Forward-looking companies are embedding trust into their tech DNA, building in guardrails like explainability, human oversight and ethical fail-safes to avoid costly missteps and ensure accountability.
“Payments is a zero-error industry,” Boost Payment Solutions Chief Operating Officer Illya Shell said. “Taking calculated risks is okay. But they’ve got to be very thoughtful and meticulous.”
After all, whether it’s autonomous B2B payments or AI-powered budget assistants, success hinges on ensuring end users (and internal teams) believe in the system.
“The bedrock of all of this is going to be trust with the member — and building that trust takes time,” Elizabeth Wadsworth, senior innovation strategist at Velera, said.
Infrastructure Rebuilds Can Scale Agent-First Operations
But the shift isn’t plug-and-play. Agentic AI is exposing serious infrastructure limitations, especially in payments and finance. AI agents demand real-time, scalable, secure infrastructure. Legacy systems can’t handle thousands of concurrent autonomous agents acting on APIs, analyzing data and triggering actions across systems.
“People underestimate what it takes to support this at scale,” Edwin Poot, chief technology officer at Thredd, said. “You’ll deploy agents per transaction — this will require changes to the infrastructure.”
Companies are rebuilding platforms for agent orchestration, simulation environments, serverless compute, federated data access and tokenization.
Stax Chief Technology Officer Mark Sundt told PYMNTS that if agentic AI is the engine, orchestration is the transmission. Without a central conductor, even the most capable agents act in isolation.
“You’ve got agents to agents … but who’s driving the process?” Sundt said. “Who’s doing the orchestration?”
Intelligent Commerce and Payments as the Proving Ground
Agentic AI is being battle-tested first in the payments and commerce ecosystem, especially for fraud detection, cross-border transactions, B2B automation, customer engagement and personalization.
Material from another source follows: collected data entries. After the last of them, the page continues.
Lemma removeLoop_first_failure (url : string) (fs before : list filter)
    (f : filter) (after : list filter) (err : os_error)
    (m i : nat) (kept : list filter) :
  (i + m)%nat = length fs → (length kept ≤ i)%nat →
  drop i fs = before ++ f :: after →
  Forall (λ g, URL g = url → removable g = true) before →
  URL f = url → os_Remove (Path f) = Some err → os_IsNotExist err = false →
  removeLoop url (seq i m) (kept ++ drop (length kept) fs) (length kept)
  = ((kept ++ base.filter (λ g, URL g ≠ url) before)
       ++ drop (length (kept ++ base.filter (λ g, URL g ≠ url) before)) fs,
     length (kept ++ base.filter (λ g, URL g ≠ url) before), Some err).
Proof.
  intros Hlen Hkept Hdrop Hall Hf Hrm Hne.
  revert m i kept Hlen Hkept Hdrop.
  induction Hall as [|g before Hg _ IH]; intros m i kept Hlen Hkept Hdrop.
  - assert (Hi : fs !! i = Some f).
    { rewrite <- (Nat.add_0_r i), <- lookup_drop, Hdrop. done. }
    destruct m as [|m]; [apply lookup_lt_Some in Hi; lia|].
    cbn [seq removeLoop]. rewrite shared_lookup, Hi by done.
    rewrite bool_decide_eq_false_2 by (intros Hn; by apply Hn).
    rewrite Hrm, Hne. simpl. by rewrite app_nil_r.
  - assert (Hi : fs !! i = Some g).
    { rewrite <- (Nat.add_0_r i), <- lookup_drop, Hdrop. done. }
    destruct m as [|m]; [apply lookup_lt_Some in Hi; lia|].
    assert (Hdrop' : drop (S i) fs = before ++ f :: after).
    { rewrite (drop_S _ _ _ Hi) in Hdrop. by injection Hdrop. }
    cbn [seq removeLoop]. rewrite shared_lookup, Hi by done.
    case_bool_decide as Hurl.
    + rewrite shared_write by lia.
      replace (S (length kept)) with (length (kept ++ [g]))
        by (rewrite length_app; simpl; lia).
      rewrite (IH m (S i) (kept ++ [g]));
        [|lia|rewrite length_app; simpl; lia|done].
      rewrite filter_cons_True by done.
      by rewrite <- !(app_assoc kept [g]).
    + simpl in Hurl. specialize (Hg Hurl).
      unfold removable in Hg.
      rewrite filter_cons_False by (intros Hn; by apply Hn).
      destruct (os_Remove (Path g)) as [err'|].
      * rewrite Hg. simpl. apply IH; [lia|lia|done].
      * apply IH; [lia|lia|done].
Qed.

Lemma filter_other_urls (url : string) (fs : list filter) :
  Forall (λ f, URL f ≠ url) fs → base.filter (λ f, URL f ≠ url) fs = fs.
Proof.
  induction 1 as [|f fs Hf _ IH]; [done|].
  by rewrite filter_cons_True, IH.
Qed.
End filtering_more.

Section filtering_extras.
Import Http Filtering.
Context `{Collaborators}.

(** What Remove computes when no file removal fails. *)
Lemma handleFilteringRemoveURL_filter (parameters : gmap string string)
    (url : string) (st : state) :
  parameters !! "url" = Some url →
  IsRequestURL url = true →
  Forall (λ f, URL f = url → removable f = true) (Filters st) →
  handleFilteringRemoveURL (Ok parameters) fresh st
  = (set_Filters st (base.filter (λ f, URL f ≠ url) (Filters st)),
     httpUpdateConfigReloadDNSReturnOK fresh
       (set_Filters st (base.filter (λ f, URL f ≠ url) (Filters st)))).
Proof.
  intros Hurl Hvalid Hall.
  unfold handleFilteringRemoveURL. rewrite Hurl, Hvalid. simpl negb.
  cbv iota.
  pose proof (removeLoop_all_removable url (Filters st)
                (length (Filters st)) 0 [] eq_refl (Nat.le_0_l _)) as Hloop.
  simpl in Hloop. rewrite !drop_0 in Hloop. rewrite Hloop by done.
  by rewrite take_app_length.
Qed.

(** When the content file of every filter with the URL can be removed (or
    is already gone), Remove leaves exactly the filters with another URL,
    in the order they had, and goes on to write the configuration. *)
Theorem handleFilteringRemoveURL_removes (parameters : gmap string string)
    (url : string) (st : state) :
  parameters !! "url" = Some url →
  IsRequestURL url = true →
  Forall (λ f, URL f = url → removable f = true) (Filters st) →
  let st' := set_Filters st (base.filter (λ f, URL f ≠ url) (Filters st)) in
  handleFilteringRemoveURL (Ok parameters) fresh st
    = (st', httpUpdateConfigReloadDNSReturnOK fresh st') ∧
  Forall (λ f, URL f ≠ url) (Filters st') ∧
  (∀ f, f ∈ Filters st → URL f ≠ url → f ∈ Filters st').
Proof.
  intros Hurl Hvalid Hall st'. split; [|split].
  - by apply handleFilteringRemoveURL_filter.
  - subst st'. simpl. apply Forall_forall. intros f Hf.
    by apply list_elem_of_filter in Hf as [Hf _].
  - intros f Hf Hne. subst st'. simpl. by apply list_elem_of_filter.
Qed.

(** When the content file of a filter with the URL cannot be removed,
    Remove answers with status 500 and does not write the configuration.
    The collection keeps its length, but it is not always left as it was:
    the filters kept so far have been moved to its front, over the filters
    that were there. *)
Theorem handleFilteringRemoveURL_aborted (parameters : gmap string string)
    (url : string) (st : state) (before : list filter) (f : filter)
    (after : list filter) (err : os_error) :
  parameters !! "url" = Some url →
  IsRequestURL url = true →
  Filters st = before ++ f :: after →
  Forall (λ g, URL g = url → removable g = true) before →
  URL f = url → os_Remove (Path f) = Some err → os_IsNotExist err = false →
  let kept := base.filter (λ g, URL g ≠ url) before in
  let st' := set_Filters st (kept ++ drop (length kept) (Filters st)) in
  handleFilteringRemoveURL (Ok parameters) fresh st
    = (st', Error fresh ("Couldn't remove the filter file: "
                         +:+ os_error_text err) StatusInternalServerError) ∧
  length (Filters st') = length (Filters st) ∧
  drop (length before) (Filters st') = f :: after.
Proof.
  intros Hurl Hvalid Hfs Hall Hf Hrm Hne kept st'.
  assert (Hkept : (length kept ≤ length before)%nat)
    by apply length_filter.
  split; [|split].
  - unfold handleFilteringRemoveURL. rewrite Hurl, Hvalid. simpl negb.
    cbv iota.
    pose proof (removeLoop_first_failure url (Filters st) before f after err
                  (length (Filters st)) 0 [] eq_refl (Nat.le_0_l _) Hfs
                  Hall Hf Hrm Hne) as Hloop.
    simpl in Hloop. rewrite !drop_0 in Hloop. by rewrite Hloop.
  - subst st'. simpl. rewrite length_app, length_drop, Hfs, length_app. lia.
  - subst st'. simpl. rewrite drop_app_ge by lia. rewrite drop_drop.
    replace (length kept + (length before - length kept))%nat
      with (length before) by lia.
    rewrite Hfs. by rewrite drop_app_length.
Qed.

(** The loop shared by the enable and disable handlers, as a map. *)
Lemma setEnabled_eq (url : string) (b : bool) (filters : list filter) :
  setEnabled url b filters
  = ((λ f, if bool_decide (URL f = url) then set_Enabled f b else f)
       <$> filters,
     bool_decide (Exists (λ f, URL f = url) filters)).
Proof.
  induction filters as [|f filters IH]; simpl.
  - f_equal; try (symmetry; apply bool_decide_eq_false; by intros ?%Exists_nil).
  - rewrite IH. destruct (decide (URL f = url)) as [Hf|Hf].
    + rewrite (bool_decide_eq_true_2 (URL f = url)) by done.
      by rewrite (bool_decide_eq_true_2 (Exists _ (f :: filters)))
        by (by left).
    + rewrite (bool_decide_eq_false_2 (URL f = url)) by done.
      f_equal. apply bool_decide_ext. rewrite Exists_cons. tauto.
Qed.

(** Disabling a URL that some filter has clears the flag of every filter
    with that URL and touches nothing else: the collection keeps its
    length, every filter keeps its ID, URL, rule count and content, and the
    filters with another URL are as they were. *)
Theorem handleFilteringDisableURL_disables (parameters : gmap string string)
    (url : string) (st : state) :
  parameters !! "url" = Some url →
  IsRequestURL url = true →
  Exists (λ f, URL f = url) (Filters st) →
  ∃ st', handleFilteringDisableURL (Ok parameters) fresh st
           = (st', httpUpdateConfigReloadDNSReturnOK fresh st') ∧
    nextFilterID st' = nextFilterID st ∧
    Forall2 (λ f f', ID f' = ID f ∧ URL f' = URL f ∧
                     RulesCount f' = RulesCount f ∧
                     Contents f' = Contents f ∧
                     Enabled f' = (if bool_decide (URL f = url) then false
                                   else Enabled f))
      (Filters st) (Filters st').
Proof.
  intros Hurl Hvalid Hex. unfold handleFilteringDisableURL.
  rewrite Hurl, Hvalid, setEnabled_eq. simpl negb. cbv iota beta.
  rewrite bool_decide_eq_true_2 by done. simpl negb. cbv iota.
  eexists. split; [reflexivity|]. split; [reflexivity|]. simpl.
  apply Forall2_fmap_r, Forall_Forall2_diag, Forall_forall.
  intros f _. unfold compose. cbv beta.
  case_bool_decide; by repeat split.
Qed.
Lemma pop_all_spec (l : list T) :
  forall (q : SPSC.SPSCQueue T) (rest : list (option T)) (item : T),
    SPSC.wf C q ->
    SPSC.contents C q = (Some <$> l) ++ rest ->
    fst (pop_all C q (length l) item) = (fun x => (true, x)) <$> l /\
    SPSC.wf C (snd (pop_all C q (length l) item)) /\
    SPSC.contents C (snd (pop_all C q (length l) item)) = rest.
Proof.
  induction l as [| x l IH]; intros q rest item Hq Hc.
  - cbn. split; [reflexivity | split; assumption].
  - assert (Hok : fst (fst (SPSC.pop C q item)) = true).
    { destruct (fst (fst (SPSC.pop C q item))) eqn:E; [reflexivity |].
      apply (pop_empty_iff C q item) in E. apply (empty_size C C_range q Hq) in E.
      rewrite <- (contents_length q Hq), Hc in E. cbn in E. lia. }
    pose proof (pop_wf C C_range q item Hq) as Hq1.
    pose proof (pop_contents C C_range q item Hq Hok) as Hpc.
    rewrite Hc in Hpc. cbn [fmap list_fmap app] in Hpc.
    cbn [length pop_all].
    destruct (SPSC.pop C q item) as [[ok y] q1]. cbn [fst snd] in *.
    subst ok. assert (Hx : x = y) by congruence.
    assert (Hrest : SPSC.contents C q1 = (Some <$> l) ++ rest) by congruence.
    destruct (IH q1 rest y Hq1 Hrest) as (Hrs & Hwf & Hcs).
    destruct (pop_all C q1 (length l) y) as [rs q2]. cbn [fst snd] in *.
    split; [cbn; rewrite Hrs, Hx; reflexivity |].
    split; assumption.
Qed.

End Batches.

(** X1: on a queue whose indices address the array, the slots from [tail]
    up to [head] behave as a list: an accepted [push] appends its item at
    the end, a refused [push] leaves the list alone, an accepted [pop]
    returns the first element and removes it, and [pop] is refused exactly
    when the list is empty; the list is as long as [size] says. *)
Theorem queue_is_fifo_list {T : Type} (C : Z) (q : SPSC.SPSCQueue T) (item : T) :
  0 < C <= 2 ^ 63 ->
  SPSC.wf C q ->
  (fst (SPSC.push C q item) = true ->
   SPSC.contents C (snd (SPSC.push C q item)) = SPSC.contents C q ++ [Some item]) /\
  (fst (SPSC.push C q item) = false ->
   SPSC.contents C (snd (SPSC.push C q item)) = SPSC.contents C q) /\
  (fst (fst (SPSC.pop C q item)) = true ->
   SPSC.contents C q =
   Some (snd (fst (SPSC.pop C q item))) :: SPSC.contents C (snd (SPSC.pop C q item))) /\
  (fst (fst (SPSC.pop C q item)) = false <-> SPSC.contents C q = []) /\
  Z.of_nat (length (SPSC.contents C q)) = SPSC.size C q.
Proof.
  intros HC Hq.
  split; [apply push_contents; assumption |].
  split.
  { unfold SPSC.push. destruct (_ =? _); cbn [fst snd]; [reflexivity | discriminate]. }
  split; [apply pop_contents; assumption |].
  split; [| apply contents_length; assumption].
  rewrite (pop_empty_iff C q item), (empty_size C HC q Hq).
  rewrite <- (contents_length C HC q Hq). split.
  - intros E. destruct (SPSC.contents C q); [reflexivity | cbn in E; lia].
  - intros ->. reflexivity.
Qed.

Lemma queue_is_fifo_list_witness :
  let q := {| SPSC.buffer_ := [10; 20; 30; 40]; SPSC.head_ := 1; SPSC.tail_ := 3 |} in
  SPSC.contents 4 q = [Some 40; Some 10] /\
  SPSC.contents 4 (snd (SPSC.push 4 q 50)) = [Some 40; Some 10; Some 50] /\
  SPSC.contents 4 q = Some 40 :: SPSC.contents 4 (snd (SPSC.pop 4 q 0)).
Proof.
  intros q.
  assert (HC : 0 < 4 <= 2 ^ 63) by lia.
  assert (Hq : SPSC.wf 4 q) by (unfold SPSC.wf; cbn; lia).
  destruct (queue_is_fifo_list 4 q 50 HC Hq) as (Hpush & _).
  destruct (queue_is_fifo_list 4 q 0 HC Hq) as (_ & _ & Hpop & _).
  split; [reflexivity |].
  split; [exact (Hpush eq_refl) | exact (Hpop eq_refl)].
Defined.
“Cross-border payments aren’t optimized,” Boost’s Shell said. “But agentic AI can help us streamline the front end to ensure we know exactly who’s paying whom, and that the payments are geared in the right way to get out the door quickly.”
Agentic AI is also forcing a complete rethink of how online commerce happens. These agents don’t click on banner ads or fall for marketing copy. They optimize for price, shipping and past behavior.
“When AI agents shop on your behalf, they don’t see advertisements the way humans do,” said i2c’s Amir Wain. “They just look for real value.”
This space offers rich data, real-time needs, and high-stakes outcomes — making it the ideal launchpad for agentic AI’s full capabilities.